You may be exhausted hearing about the Covid vaccine and anti-vaxxers, but I continue to be angered by how they are holding the majority of us hostage in our homes.
I have been on my own mission on my social media pages, confronting anti-vaxxers, who are spreading blatant lies and obvious nonsense to their followers.
And I have become even more vocal after reading first-hand accounts of people who have lost elderly loved ones to Covid; people who had fallen victim to the confusion and the lies.
I am also reading more and more first-hand accounts from doctors and nurses after they have treated dying Covid patients.
Almost always these are unvaccinated people who regret both their decision and the fact that they had been taken in by the fake news about the vaccines being dangerous.
I used to be frustrated by those who believe the lies, but I think I now have a better understanding of why older people are suspicious of vaccines and may therefore avoid getting it.
It’s got to do with the generation that they come from and their inability or unwillingness to keep up with the ever-evolving technological times.
Our senior citizens grew up in a time when information presented to them was taken at face value.
If someone told you something, there wasn’t any reason to doubt them.
Even if you did, there wasn’t a resource like Google, that allowed you to check the veracity of the information.
But these days, information is freely available.
The major difference between now and then, is that these days any idiot with an internet device can distribute their “facts” to a global audience and that means not all modern information can be trusted.
I’m sure some of these individuals are acting sincerely and often have good intentions, which brings me to my opening statement about scientific accuracy and sincerity being mutually exclusive.
Last week, leading heart surgeon Dr Susan Vosloo got herself into all sorts of trouble after she posted a video with what is being termed “problematic comments” about the vaccine.
Here is a highly respected and decorated individual who many ordinary people wouldn’t have any reason to doubt yet she obfuscates one of the most important principles of scientific research – the fact that it is about consensus.
It makes sense to believe a result that was arrived at by a scientist in his lab, after other independent scientists elsewhere were able to repeat the experiment with the same outcome.
That is the consensus and there is overwhelming consensus for the vaccines being safe and effective, whereas there is little to no consensus for the opposing theories.
Just like pornography, this is probably one of the biggest unintended consequences of the internet; the fact that fringe science is being presented to the common man as an alternative fact that’s being suppressed by the mainstream.
It’s being suppressed because it is dangerously wrong.
And just because you have a large following, or a university degree, doesn’t mean you should be allowed to endanger the lives of people who don’t know any better.

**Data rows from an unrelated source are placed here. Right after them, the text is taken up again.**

(* ===== verification/ControlNodeAdmission.v ===== *)
(** * What a control node accepts, and its bounds

    The replay window of a client against its specification ([window_equivalent]), requests
    that are accepted once ([accepted_once_run]) and only from whom they may come
    ([control_access]), and the bounds of the node ([control_node_bounded],
    [control_output_intact]), by induction on the moves of [ControlNodeCore]. *)
From S2P Require Import Prelude Wire NetTypes NetWire Compatibility DiscoveryProtocol TypeDescriptor NetworkDiagnostics ControlFrame PeerDiscovery RemoteAction ControlNode ControlNodeCore ControlNodeRequests.
(** ** A gateway on the loopback interface *)
Definition sample_command : list (list Z) :=
  map text ["--remote-parameter"; "/arm/gain"; "--parameter-get-client"; "0123456789abcdef0123456789ABCDEF"; "--interface"; "lo"; "--allow-loopback"; "--remote-topic"; "/arm/state"]%string.
Definition sample_row : NetworkInterfaceInfo :=
  {| ni_name := text "lo"; ni_address := text "127.0.0.1"; ni_index := 1; ni_up := true; ni_running := true; ni_multicast := false; ni_loopback := true; ni_point_to_point := false |}.
Definition sample_options : Options := match Parse (Rate := Z) (fun _ => None) (fun _ => true) sample_command with inr o => o | inl _ => default_options end.
Definition sample_selection : Selection := {| sl_name := text "lo"; sl_address := text "127.0.0.1"; sl_index := 1; sl_automatic := false |}.
Definition sample_answers : NodeAnswers :=
  {| na_pid := 100; na_identity := Some 5; na_listener := 0; na_listen := []; na_port := 39001; na_eventfd := 0; na_plane := {| ta_socket := []; ta_bind := []; ta_thread := true |};
     na_random := [(- EINTR, 0); (8, 77)]; na_discovery := []; na_discovery_thread := 0; na_threads := true |}.
Definition idle_discovery : Impl :=
  {| im_config := discovery_config [] 0 0 no_host_id no_host_id; im_stats := no_stats; im_peers := []; im_metadata := []; im_base_metadata := []; im_consumers := []; im_endpoint_count := 0;
     im_revision := 0; im_sequence := 0; im_session := 0; im_request_counter := 0; im_multicast := false; im_unicast := false; im_wake := false;
     im_group := {| sin_family := AF_INET; sin_addr := 0; sin_port := 0 |}; im_running := false; im_error := 0; im_dirty := false; im_next_announce := 0; im_worker := None; im_results := []; im_wire := [] |}.
Definition idle_node : NodeProcess (Rate := Z) :=
  {| np_io := false; np_backend := false; np_listener := false; np_wake := false;
     np_topics := {| pp_worker := false; pp_running := false; pp_fd := false; pp_wake := false; pp_proxies := 0; pp_self := no_runtime |};
     np_discovery := idle_discovery; np_running := false; np_error := 0; np_session := 0; np_config := None |}.
Lemma gateway_starts_witness :
  exists s' c, start_hook (fun _ => true) 50 sample_options (sample_host 1) (sample_host 2) (fun _ => 0) false sample_answers sample_selection idle_node = Some (0, Some s') /\ np_config s' = Some c /\
    node_clients ParameterGetClient (node_config c) = op_parameter_get_clients sample_options /\ op_parameter_get_clients sample_options <> [].
Proof.
  destruct (gateway_starts (fun _ => true) 50 (fun _ => None) sample_command sample_options (sample_host 1) (sample_host 2) [sample_row] sample_selection sample_answers 5 77 idle_node)
    as (s' & c & H1 & _ & H2 & H3 & _); try (vm_compute; reflexivity).
  - constructor; repeat split; try apply Forall_nil_2; discriminate.
  - by repeat split.
  - exists s', c. split; [exact H1|]. split; [exact H2|]. split; [exact (H3 ParameterGetClient)|]. vm_compute. discriminate.
Defined.
Lemma node_start_all_or_nothing_witness :
  let a := {| na_pid := 100; na_identity := Some 5; na_listener := 0; na_listen := [0; EADDRINUSE]; na_port := 39001; na_eventfd := 0; na_plane := {| ta_socket := []; ta_bind := []; ta_thread := true |};
              na_random := [(8, 77)]; na_discovery := []; na_discovery_thread := 0; na_threads := true |} in
  exists s', StartNode (fun _ => true) (hook_config 50 sample_options (sample_host 1) (sample_host 2) sample_selection) a idle_node = Some (- EADDRINUSE, s') /\ node_idle s'.
Proof.
  intros a. assert (H : exists s', StartNode (fun _ => true) (hook_config 50 sample_options (sample_host 1) (sample_host 2) sample_selection) a idle_node = Some (- EADDRINUSE, s')) by (vm_compute; by eexists).
  destruct H as [s' Hs]. exists s'. split; [exact Hs|]. destruct (node_start_all_or_nothing _ _ a idle_node (- EADDRINUSE) s' ltac:(by repeat split) Hs) as [[E _]|[_ H]]; [discriminate E|exact H].
Defined.
(** [Parse] and [Start] disagree about topic names: a control character is accepted by the command line (a name is only
    checked for blanks) and refused by the start of the node with -EINVAL, which the lifecycle takes as final. *)
Theorem gateway_refuses_control_characters :
  exists o, Parse (Rate := Z) (fun _ => None) (fun _ => true) (map text ["--interface"; "lo"; "--allow-loopback"; "--remote-topic"]%string ++ [[47; 1]]) = inr o /\
    StartNode (fun _ => true) (hook_config 50 o (sample_host 1) (sample_host 2) sample_selection) sample_answers idle_node
    = Some (- EINVAL, np_set_config (started_config (hook_config 50 o (sample_host 1) (sample_host 2) sample_selection)) idle_node) /\ Transient (- EINVAL) = false.
Proof. eexists. split; [vm_compute; reflexivity|]. split; vm_compute; reflexivity. Qed.
Definition storeMissAllocate (si w : nat) (s : Slot) (tg : Z) (c : Cache)
    : Cache :=
  let c0 := bump storeMisses set_storeMisses
              (bump storeCount set_storeCount c) in
  let c1 := addCycles (storeFetchCost c0) c0 in
  let c2 := bump totalCycles set_totalCycles (evict si w s c1) in
  let c3 := upd_slot si w (installed c tg (totalCycles c2)) c2 in
  if str_eq (handleWrite c) "write-back"
  then upd_slot si w (set_dirty true) c3
  else c3.

(** The cycle count after the flush of [s], if there is one. *)
Definition afterFlush (s : Slot) (c : Cache) (t : Z) : Z :=
  if valid s && flushes s c then Int32.add t (blockCost c) else t.

(** Configuration fields, which no access writes. *)
Definition same_config (c c' : Cache) : Prop :=
  numSets c' = numSets c /\ numBlocks c' = numBlocks c /\
  numBytes c' = numBytes c /\ handleMiss c' = handleMiss c /\
  handleWrite c' = handleWrite c /\ handleEviction c' = handleEviction c.

(** The slot at the touched position after each kind of access. *)
Definition loadHitSlot (c : Cache) (s : Slot) : Slot :=
  if str_eq (handleEviction c) "lru"
  then set_access_ts (Int32.to_uint (Int32.add (totalCycles c) 1)) s
  else s.

Definition loadMissCycles (c : Cache) (s : Slot) : Z :=
  Int32.add (afterFlush s c (Int32.add (totalCycles c) (blockCost c))) 1.

Definition loadMissSlot (c : Cache) (tg : Z) (s : Slot) : Slot :=
  installed c tg (loadMissCycles c s) (evicted s c).

Definition storeHitSlot (c : Cache) (s : Slot) : Slot :=
  let s1 := set_access_ts (Int32.to_uint (totalCycles c)) s in
  if str_eq (handleWrite c) "write-back" then set_dirty true s1 else s1.

Definition storeMissCycles (c : Cache) (s : Slot) : Z :=
  Int32.add (afterFlush s c (Int32.add (totalCycles c) (storeFetchCost c))) 1.

Definition storeMissSlot (c : Cache) (tg : Z) (s : Slot) : Slot :=
  let s1 := installed c tg (storeMissCycles c s) (evicted s c) in
  if str_eq (handleWrite c) "write-back" then set_dirty true s1 else s1.

(** The lookup of [findBlock] in a list of slots: a hit at the first valid
    slot that carries the tag, or a miss. *)
Definition hits (tg : Z) (l : list Slot) (w : nat) (s : Slot) : Prop :=
  l !! w = Some s /\ valid s = true /\ tag s = tg /\
  forall j sj, (j < w)%nat -> l !! j = Some sj ->
    valid sj && (tag sj =? tg) = false.

Definition misses (tg : Z) (l : list Slot) : Prop :=
  forall j sj, l !! j = Some sj -> valid sj && (tag sj =? tg) = false.
Lemma spends_wait_close fuel worker status :
  spends 0 (UCXXEndpoint.wait_close fuel worker status).
Proof.
  induction fuel as [|fuel IH]; simpl; unfold ucp_request_check_status; spends_auto.
Qed.

#[local] Hint Resolve spends_wait_close : spends.

Lemma spends_constructor worker_or_listener params endpoint_error_handling :
  spends 0 (UCXXEndpoint.constructor worker_or_listener params endpoint_error_handling).
Proof.
  unfold UCXXEndpoint.constructor, ucp_ep_create, assert_ucs_status. spends_auto.
Qed.

#[local] Hint Resolve spends_constructor : spends.

Lemma spends_setCloseCallback this (closeCallback : option Z) closeCallbackArg :
  spends (match closeCallback with Some _ => 1 | None => 0 end)
    (UCXXEndpoint.setCloseCallback this closeCallback closeCallbackArg).
Proof.
  unfold UCXXEndpoint.setCloseCallback.
  apply (spends_bind 0 _); [apply spends_deref|]. intros self.
  destruct closeCallback as [f|].
  - apply (spends_bind 1 0); [apply spends_write_data|]. intros _.
    by apply spends_write_data_same.
  - apply spends_bind0; [by apply spends_write_data_unarmed|]. intros _.
    by apply spends_write_data_same.
Qed.

Lemma spends_destroy_members this self :
  spends 0 (UCXXEndpoint.destroy_members this self).
Proof.
  intros w. destruct (destroy_members_run this self w) as (w' & Hrun & P).
  unfold spends_at, armed. rewrite Hrun. simpl.
  rewrite (prunes_trace _ _ P), (prunes_callback_data _ _ P). simpl.
  pose proof (armed_delete (w_callback_data w) (_callbackData self)). lia.
Qed.

#[local] Hint Resolve spends_destroy_members : spends.

Lemma spends_run_op tag_msg op :
  tag_msg_spends tag_msg →
  spends (if registers op then 1 else 0) (run_op tag_msg op).
Proof.
  intros Htag. destruct op; simpl; apply spends_attempt.
  - unfold UCXXEndpoint.stream_send. spends_auto.
  - unfold UCXXEndpoint.stream_recv. spends_auto.
  - unfold UCXXEndpoint.tag_send. spends_auto; apply Htag.
  - unfold UCXXEndpoint.tag_recv. spends_auto; apply Htag.
  - destruct closeCallback; apply spends_setCloseCallback.
  - unfold UCXXEndpoint.isAlive. spends_auto.
  - unfold UCXXEndpoint.raiseOnError. spends_auto.
  - unfold UCXXEndpoint.getHandle. spends_auto.
  - apply spends_err_cb.
  - apply spends_progress.
  - unfold drainDelayed. spends_auto.
  - unfold UCXXRequest.release. spends_auto.
  - unfold UCXXEndpoint.destructor, ucp_ep_close_nb, ucp_request_free. spends_auto.
  - unfold createEndpointFromHostname, gethostbyname. spends_auto.
  - unfold createEndpointFromConnRequest. spends_auto.
  - unfold createEndpointFromWorkerAddress. spends_auto.
Qed.
(** ** Small inputs for the examples *)

Definition sample (i : Z) (txn : string) : Event :=
  mkEvent i "DEPOSIT" "ACC000001" 1000 0 txn (mkMetadata None None None None).

Definition some_draws : Producer.draws := Producer.mkDraws 3 41 123456 5 6 7 8 1700000000000.

Definition returning (id : nat) : Callback := mkCallback id (fun _ => None).
Definition raising (id : nat) (e : exn) : Callback := mkCallback id (fun _ => Some e).

(** ** Vocabulary of the further properties *)

Definition unfinished (w : World) : Z := Queue.unfinished_tasks (events (mgr w)).
Definition in_queue (w : World) : list Event := Queue.items (events (mgr w)).
Definition capacity (w : World) : Z := Queue.maxsize (events (mgr w)).

(** What holds of the queue of a manager however it was used: the queued
    counter is the number of unfinished tasks, which is not negative, and a
    bounded queue holds no more than its capacity. *)
Definition sound (w : World) : Prop :=
  queued w = unfinished w /\
  0 <= unfinished w /\
  (0 < capacity w -> Z.of_nat (length (in_queue w)) <= capacity w).

(** A computation takes every world to a world related to it by [R]. *)
Definition respects {A} (R : World -> World -> Prop) (m : Py World A) : Prop :=
  forall w, R w (fst (m w)).

(** A relation between the world before and the world after that holds when
    nothing happens, composes, and is kept by every entry in the log that is
    not a call or a submission. *)
Class Frame (R : World -> World -> Prop) : Prop := {
  frame_refl : forall w, R w w;
  frame_trans : forall w1 w2 w3, R w1 w2 -> R w2 w3 -> R w1 w3;
  frame_log : forall a, is_delivery a = false -> respects R (log a)
}.

(** Putting a call on record takes every world to a world related by [R]. *)
Definition respects_invoke (R : World -> World -> Prop) : Prop :=
  forall id p, respects R (log (Invoke id p)).

(** The stop flag, the registries, the capacity and the pool are as before. *)
Definition same_setup (w w' : World) : Prop :=
  _stopped (mgr w') = _stopped (mgr w) /\
  _push_event_callbacks (mgr w') = _push_event_callbacks (mgr w) /\
  _push_batch_callbacks (mgr w') = _push_batch_callbacks (mgr w) /\
  capacity w' = capacity w /\
  has_executor w' = has_executor w /\
  accepting w' = accepting w.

This is where I want to quote one of the greatest minds of our time, astrophysicist Neill de-Grasse Tyson, who talks about how social media content should always be taken with a pinch of salt, simply because the algorithms feed into our confirmation bias; our internal narratives.
So while some people insist on pushing back with their own facts, science is always correct, whether you believe in it or not.
He talks about the differences between personal, political and objective truths, the latter being irrefutable, no matter what.
This is where Vosloo and anti-vaxxers falter, because Tyson argues that while the true sceptic must question what they are unsure of, they are also prepared to change their minds when faced with consensus, logic and evidence.